Selon Anne-Cécile Bégot, il conviendrait aussi que ces séances abordent le problème des rapports sociaux de sexe. « C’est-à-dire des rapports de domination pouvant exister entre deux partenaires, indique-t-elle. Certaines études ont montré que les infections à chlamydia, par exemple, touchent davantage les jeunes femmes les moins diplômées. C’est la même pour les HSH. Et l’hypothèse qu’on peut faire est que ces jeunes femmes ou ces jeunes hommes ont peut-être plus de mal à imposer le port du préservatif s’ils sont dans un rapport de dominant à dominé notamment en raison d’une situation précaire. Quand on est en vulnérabilité sociale, on est plus en difficulté pour imposer quoi que ce soit ».

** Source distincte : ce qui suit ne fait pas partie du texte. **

(** * texera-client: the plan converter and the export correlator

    A shallow embedding of [client/converter.py] and of the command handlers
    and event dispatcher of [client/texera_python_client.py], followed by the
    properties of the specification that were checked against them.

    Conventions of the embedding.
    - A value produced by [json.loads] is a [json] tree.  Numbers are the
      integers ([JInt]); float literals are not part of the model, except for
      the quotient [dur_ms / 1000], which is computed as a correctly rounded
      binary64 value (see [Module Float]).
    - A Python [dict] is an association list in insertion order; every
      operation reads the first binding of a key, so that a list with a
      repeated key behaves as the dict holding its first bindings.
    - A Python exception is a value of [exn]; a computation that may raise
      returns a [result].
    - [json.loads], the iteration order of a [set] and the file system are
      interfaces ([Runtime], [FileSystem]): the code is verified for every
      implementation of them. *)

From Stdlib Require Import ZArith String Ascii List Bool Lia.
From Stdlib Require Import Decimal DecimalString.
From Stdlib Require DecimalZ DecimalPos.
From stdpp Require Import base option list gmap strings.

(** ** Python values and exceptions *)

Module Py.

Inductive exn : Type :=
  | KeyError (key : string)
  | TypeError
  | AttributeError
  | StopIteration
  | JSONDecodeError
  | OverflowError
  | OSError (errno : Z)
  | UnicodeDecodeError.

Inductive result (A : Type) : Type :=
  | Ok (a : A)
  | Raise (e : exn).
Arguments Ok {A} a.
Arguments Raise {A} e.

Definition rbind {A B} (r : result A) (k : A → result B) : result B :=
  match r with
  | Ok a => k a
  | Raise e => Raise e
  end.

Declare Scope py_scope.
Delimit Scope py_scope with py.
Notation "'let*' x := e 'in' k" := (rbind e (λ x, k))
  (at level 10, x pattern, e at level 100, k at level 200) : py_scope.
Local Open Scope py_scope.

Definition is_ok {A} (r : result A) : bool :=
  match r with Ok _ => true | Raise _ => false end.

Unset Elimination Schemes.
Inductive json : Type :=
  | JNull
  | JBool (b : bool)
  | JInt (n : Z)
  | JStr (s : string)
  | JArr (items : list json)
  | JObj (fields : list (string * json)).
Set Elimination Schemes.

(** [d.get(k)] at the level of the binding list: the first binding wins. *)
Fixpoint dict_lookup (k : string) (fields : list (string * json)) : option json :=
  match fields with
  | [] => None
  | (k', v) :: rest => if String.eqb k k' then Some v else dict_lookup k rest
  end.

(** [d[k] = v]: an existing key keeps its position, a new key goes last. *)
Fixpoint dict_set (k : string) (v : json) (fields : list (string * json))
    : list (string * json) :=
  match fields with
  | [] => [(k, v)]
  | (k', v') :: rest =>
      if String.eqb k k' then (k', v) :: rest else (k', v') :: dict_set k v rest
  end.

Definition int_of_bool (b : bool) : Z := if b then 1 else 0.

(** Python's [==] on decoded JSON: [bool] is a subclass of [int], lists are
    compared position by position, dicts binding by binding whatever their
    order. *)
Fixpoint py_eq (a b : json) {struct a} : bool :=
  match a, b with
  | JNull, JNull => true
  | JBool x, JBool y => Bool.eqb x y
  | JBool x, JInt n => Z.eqb (int_of_bool x) n
  | JInt m, JBool y => Z.eqb m (int_of_bool y)
  | JInt m, JInt n => Z.eqb m n
  | JStr s, JStr t => String.eqb s t
  | JArr xs, JArr ys =>
      (fix items_eq (xs ys : list json) {struct xs} : bool :=
         match xs, ys with
         | [], [] => true
         | x :: xs', y :: ys' => py_eq x y && items_eq xs' ys'
         | _, _ => false
         end) xs ys
  | JObj fs, JObj gs =>
      Nat.eqb (length fs) (length gs) &&
      (fix fields_in (fs : list (string * json)) {struct fs} : bool :=
         match fs with
         | [] => true
         | (k, v) :: fs' =>
             match dict_lookup k gs with
             | Some w => py_eq v w && fields_in fs'
             | None => false
             end
         end) fs
  | _, _ => false
  end.

(** Truth value of a decoded JSON value ([if not x]). *)
Definition py_truthy (v : json) : bool :=
  match v with
  | JNull => false
  | JBool b => b
  | JInt n => negb (Z.eqb n 0)
  | JStr s => negb (String.eqb s EmptyString)
  | JArr items => negb (Nat.eqb (length items) 0)
  | JObj fields => negb (Nat.eqb (length fields) 0)
  end.

(** A Python [str] is a sequence of code points; the embedding keeps its
    UTF-8 bytes.  A byte [10xxxxxx] continues the code point before it. *)
Definition is_continuation (c : ascii) : bool :=
  let n := N_of_ascii c in (128 <=? n)%N && (n <? 192)%N.

Definition continues (s : string) : bool :=
  match s with
  | String c _ => is_continuation c
  | EmptyString => false
  end.

Fixpoint utf8_chars (s : string) : list string :=
  match s with
  | EmptyString => []
  | String c rest =>
      match utf8_chars rest with
      | ch :: chars =>
          if continues rest then String c ch :: chars
          else String c EmptyString :: ch :: chars
      | [] => [String c EmptyString]
      end
  end.

(** [obj[key]] for a string key. *)
Definition getitem (obj : json) (key : string) : result json :=
  match obj with
  | JObj fields =>
      match dict_lookup key fields with
      | Some v => Ok v
      | None => Raise (KeyError key)
      end
  | _ => Raise TypeError
  end.

(** [obj.get(key, default)]: only a dict has the method. *)
Definition get (obj : json) (key : string) (default : json) : result json :=
  match obj with
  | JObj fields =>
      match dict_lookup key fields with
      | Some v => Ok v
      | None => Ok default
      end
  | _ => Raise AttributeError
  end.

(** [iter(v)]: a list yields its items, a dict its keys, a str its
    characters; nothing else is iterable. *)
Definition py_iter (v : json) : result (list json) :=
  match v with
  | JArr items => Ok items
  | JObj fields => Ok (map (λ kv, JStr kv.1) fields)
  | JStr s => Ok (map JStr (utf8_chars s))
  | _ => Raise TypeError
  end.

(** [len(v)]. *)
Definition py_len (v : json) : result nat :=
  match v with
  | JArr items => Ok (length items)
  | JObj fields => Ok (length fields)
  | JStr s => Ok (length (utf8_chars s))
  | _ => Raise TypeError
  end.

(** [next(x for x in items if test(x))]: the generator is lazy, so the test
    runs on the items up to the first match only, and an exhausted generator
    makes [next] raise [StopIteration]. *)
Fixpoint next_where (test : json → result bool) (items : list json) : result json :=
  match items with
  | [] => Raise StopIteration
  | x :: rest =>
      let* hit := test x in
      if hit then Ok x else next_where test rest
  end.

(** [next(i for i, x in enumerate(items) if test(x))], counting from [i]. *)
Fixpoint next_index_where (test : json → result bool) (i : nat) (items : list json)
    : result nat :=
  match items with
  | [] => Raise StopIteration
  | x :: rest =>
      let* hit := test x in
      if hit then Ok i else next_index_where test (S i) rest
  end.

(** *** Sets of hashable values *)

(** [hash(v)] raises [TypeError] on a list and on a dict. *)
Definition hashable (v : json) : bool :=
  match v with
  | JArr _ | JObj _ => false
  | _ => true
  end.

(** A [set] of decoded JSON values: its members in insertion order, no two
    of them equal under [py_eq]. *)
Definition pyset : Type := list json.

(** [key in so]: a member equal to [key]. *)
Definition set_contains (so : pyset) (key : json) : bool :=
  existsb (λ member, py_eq member key) so.

(** [so.add(key)]: a key equal to a member is not added again. *)
Definition set_add_entry (so : pyset) (key : json) : pyset :=
  if set_contains so key then so else so ++ [key].

(** [so.intersection(others)] for an iterable that is not a set: every key
    of [others] is hashed and looked up in [so]; CPython stops as soon as the
    result is as large as [so]. *)
Fixpoint intersection_loop (so : pyset) (others : list json) (acc : pyset)
    : result pyset :=
  match others with
  | [] => Ok acc
  | key :: rest =>
      if hashable key then
        if set_contains so key then
          let acc' := set_add_entry acc key in
          if (length so <=? length acc')%nat then Ok acc'
          else intersection_loop so rest acc'
        else intersection_loop so rest acc
      else Raise TypeError
  end.

Definition intersection (so : pyset) (other : json) : result pyset :=
  let* others := py_iter other in
  intersection_loop so others [].

(** What the interpreter provides: the JSON decoder, and the order in which
    a set hands out its members (it depends on the hashes, which differ from
    one process to the next for strings). *)
Class Runtime := {
  json_loads : string → result json;
  set_order : pyset → list json;
  set_order_perm : ∀ so, set_order so ≡ₚ so;
}.

End Py.

(** ** Integers, floats and their text *)

Module Float.
Import Py.

(** [str(n)] for an [int]. *)
Definition str_int (n : Z) : string := NilZero.string_of_int (Z.to_int n).

(** [n / d] rounded to the nearest integer, a tie going to the even one
    ([d] positive, [n] not negative). *)
Definition round_half_even (n d : Z) : Z :=
  let q := (n / d)%Z in
  let r := (n mod d)%Z in
  if (2 * r >? d)%Z then (q + 1)%Z
  else if (2 * r =? d)%Z then (if Z.even q then q else (q + 1)%Z)
  else q.

(** A binary64 value: [mantissa * 2 ^ exponent], negated when [negative]. *)
Record float64 := Float64 {
  negative : bool;
  mantissa : Z;
  exponent : Z;
}.

(** The position of the leading bit of [a / b], for positive [a] and [b]. *)
Definition quotient_log2 (a b : Z) : Z :=
  let k := (Z.log2 a - Z.log2 b)%Z in
  let ge := if (0 <=? k)%Z then (b * 2 ^ k <=? a)%Z else (b <=? a * 2 ^ (- k))%Z in
  if ge then k else (k - 1)%Z.

(** [a / b] on two [int]s, for a positive [b]: CPython rounds the exact
    quotient to the nearest binary64 (53 bits, exponent at least -1074, ties
    to even) and raises [OverflowError] beyond the largest one. *)
Definition true_divide (a b : Z) : result float64 :=
  if (a =? 0)%Z then Ok (Float64 false 0 0)
  else
    let n := Z.abs a in
    let e := Z.max (quotient_log2 n b - 52) (-1074) in
    let m :=
      if (0 <=? e)%Z then round_half_even n (b * 2 ^ e)
      else round_half_even (n * 2 ^ (- e)) b in
    if (971 <? e)%Z || ((e =? 971)%Z && (2 ^ 53 <=? m)%Z) then Raise OverflowError
    else Ok (Float64 (a <? 0)%Z m e).
(** Every row of a frame loaded over [Q]: its cltv is a number and, when
    the edges [Q] computes are in order, its grade is the grade of that
    number by the quantiles [Q] computes of the whole frame. *)
Lemma loaded_with_row_grade (Q : list Qc → Qc → option Qc)
    (df0 df : DataFrame) (r : gmap string cell) :
  load_rowwise_with Q df0 = Return df →
  edges_in_order Q (cltv_values (rows df)) →
  r ∈ rows df →
  ∃ c, at_col "cltv" r = Num c ∧
       Text <$> grade_with Q (cltv_values (rows df)) c =
         Some (at_col "cltv_grade" r).
Proof.
  intros Hload Hedges Hr.
  destruct (load_rowwise_with_Return _ _ _ Hload) as (_ & Hcols & ->).
  cbn [rows] in *. rewrite cltv_values_derived in *.
  set (xs := cltv_values (retained df0)) in *.
  unfold edges_in_order in Hedges. unfold grade_with.
  unfold grade_quantiles in *. rewrite !fmap_cons, fmap_nil in *.
  destruct (Q xs (Q2Qc 0)) as [b0|]; [|done].
  destruct (Q xs (Q2Qc (4 # 10))) as [b1|]; [|done].
  destruct (Q xs (Q2Qc (7 # 10))) as [b2|]; [|done].
  destruct (Q xs (Q2Qc (9 # 10))) as [b3|]; [|done].
  destruct (Q xs (Q2Qc 1)) as [b4|]; [|done].
  destruct Hedges as (H01 & H12 & H23 & H34 & Hall).
  rewrite Forall_forall in Hall.
  apply list_elem_of_fmap in Hr as (r0 & -> & Hr0).
  destruct (retained_cltv df0 r0) as (c & Hc & Hin);
    [apply Hcols; by left|done|].
  exists c. rewrite !at_col_with_profit by done. unfold with_grade.
  rewrite !at_col_insert, decide_False, decide_True by done.
  split; [done|]. rewrite Hc. cbn [float_of].
  cbn [mbind option_bind fmap option_fmap option_map]. f_equal.
  symmetry. destruct (Hall c Hin). by apply cut_value_grade.
Qed.

(** The quantile in exact arithmetic computes edges in order, whatever the
    values. *)
Lemma quantile_edges_in_order (xs : list Qc) :
  xs ≠ [] → edges_in_order quantile xs.
Proof.
  intros Hne. unfold edges_in_order, grade_quantiles.
  rewrite !fmap_cons, fmap_nil.
  destruct (proj2 (quantile_is_Some xs (Q2Qc 0)) Hne) as [b0 E0].
  destruct (proj2 (quantile_is_Some xs (Q2Qc (4 # 10))) Hne) as [b1 E1].
  destruct (proj2 (quantile_is_Some xs (Q2Qc (7 # 10))) Hne) as [b2 E2].
  destruct (proj2 (quantile_is_Some xs (Q2Qc (9 # 10))) Hne) as [b3 E3].
  destruct (proj2 (quantile_is_Some xs (Q2Qc 1)) Hne) as [b4 E4].
  rewrite E0, E1, E2, E3, E4. split_and!.
  - eapply (quantile_mono xs (Q2Qc 0) (Q2Qc (4 # 10))); [by vm_compute..|done|done].
  - eapply (quantile_mono xs (Q2Qc (4 # 10)) (Q2Qc (7 # 10))); [by vm_compute..|done|done].
  - eapply (quantile_mono xs (Q2Qc (7 # 10)) (Q2Qc (9 # 10))); [by vm_compute..|done|done].
  - eapply (quantile_mono xs (Q2Qc (9 # 10)) (Q2Qc 1)); [by vm_compute..|done|done].
  - apply Forall_forall. intros x Hx. split.
    + by eapply quantile_0_le.
    + by eapply quantile_1_ge.
Qed.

Pour sa part, Bastien Vibert s’interroge sur l’image du VIH que renvoie l’entourage des jeunes, les encadrants scolaires mais aussi les parents. Il avoue avoir été frappé par certains chiffres d’un sondage CSA research, dévoilé en novembre par le Crips Île-de-France. Cette enquête montre que les parents restent particulièrement mal à l’aise face au VIH : 36 % d’entre eux seraient mal à l’aise si la personne qui garde leur enfant était séropositive. Et le chiffre est de 27 % si un enseignant de leur enfant vivait avec le VIH. « Comment voulez-vous que les jeunes appréhendent sereinement la question du VIH dans un monde où les adultes, qui les encadrent, sont eux mal informés sur le sujet ou sont même sérophobes ? », s’interroge Bastien Vibert.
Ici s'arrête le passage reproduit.